What would your business like to achieve this year?
We’re a month into the new year and you’re still finding excuses to put off that budget. This month’s culprit? The Big Game. Or maybe it was school vacation or holiday break. Either way, you see the pattern.
You would be hellbent on finding a team that shows up to the Big Game without a strategy and a plan; why should ensuring your business is set-up for a successful year be any different? So before the keg is tapped and the coin tossed, here are a few budget planning tips to get you started:
1. Create a realistic budget
Your company may have ended 2017 with an unprecedented Q4, which makes this year’s goal a clear one: continue to trend that way for 2018. One of the biggest mistakes you can make is to create this year’s budget solely using information from one strong quarter. Be sure to investigate any sudden increases or decreases throughout the prior year.
Building a realistic budget requires determining revenue earned from all streams including fixed and variable costs and any one-time payments that may be coming up. Avoid setting an unrealistic budget by looking for industry trends. Also, look at historical financials and average increases, then use those findings to implement a budget that aligns with your business objectives.
2. Calculate expenses
What is the minimum revenue your company must generate to cover your expenses? Before creating a budget, take a look at your weekly, monthly, or yearly expenses associated with running your business including common overhead costs (e.g. rent, office supplies, insurance, and HR). What expenses can your company stand to cut from the budget? This could include negotiating with vendors for lower prices or paying invoices early especially if the vendor offers discounts to reliable customers.
Take a look back at each month and see where your business is coming in at, then make adjustments as needed to find the budgeting technique that fits your business.
3. Take a look at your cash flow statement
Is it costing more to run your business then what is currently coming in? Do you know how much actual cash your company has generated? Since a cash flow statement is the lifeblood of your business, it’s essential to know what your cash inflows (receipts) and outflows (payments or disbursements) are when creating a budget. If no one is tracking the cash flowing in and out of the company, your business is setting itself up for failure down the line.

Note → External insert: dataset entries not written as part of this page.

(** The rest of the block at [off], or of the request. *)
Definition chunk (realBytes tot off : Z) : Z := Z.min (realBytes - tot) (BSIZE - off mod BSIZE).

(** The loop of [readInode]; the results are [rioNum] and the buffer at [dst]. *)
Fixpoint read_loop (fuel : nat) (d : cfs_dinode) (dst : Z) (nocpy : bool)
    (realBytes tot off rioNum : Z) (buf : list Z) (c : cache) (r : FsReq)
    : res (Z * list Z * cache * FsReq) :=
  if tot <? realBytes then
    match fuel with
    | O => Crash NoFuel
    | S fuel' =>
        let blockIdx := to_u32 (off / BSIZE) in
        let m := chunk realBytes tot off in
        let next := read_loop fuel' d dst nocpy realBytes (tot + m) (to_u64 (off + m)) in
        if negb (dst =? 0) && getBlockIoDone (dst + tot) r then next rioNum buf c r
        else
          let '(extIdx, inside, _) := getCurrentExtentArrIdx blockIdx in
          if extIdx <? 0 then Crash AssertFail
          else
            let! dataBlockNo := data_block d extIdx inside in
            let! (i, _, c, r) := getBlockForIndex dataBlockNo true d c r in
            let! it := get_item (c_heap c) i in
            if inMem it then
              let! buf :=
                if negb nocpy then
                  let! bs := mem_of c i in
                  let! part := read_at bs (off mod BSIZE) m in
                  write_at buf (Z.to_nat tot) part
                else
                  let! _ := check (dst =? 0) in Ok buf in
              let! r := setBlockIoDone (dst + tot) r in
              let! c := cache_releaseBlock i c in
              next rioNum buf c r
            else next (rioNum + 1) buf c r
    end
  else Ok (rioNum, buf, c, r).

4. Have long-term goals in mind
Are you looking at the big picture? Whether you’re budgeting to expand, looking to double revenue by the end of the fiscal year, or planning to sell the company, focusing on long-term goals will work as a roadmap to ensure your business continues down the right track. After determining long-term goals for the company, ensure your team understands those goals and then identify what first steps are needed to support and put those goals into action.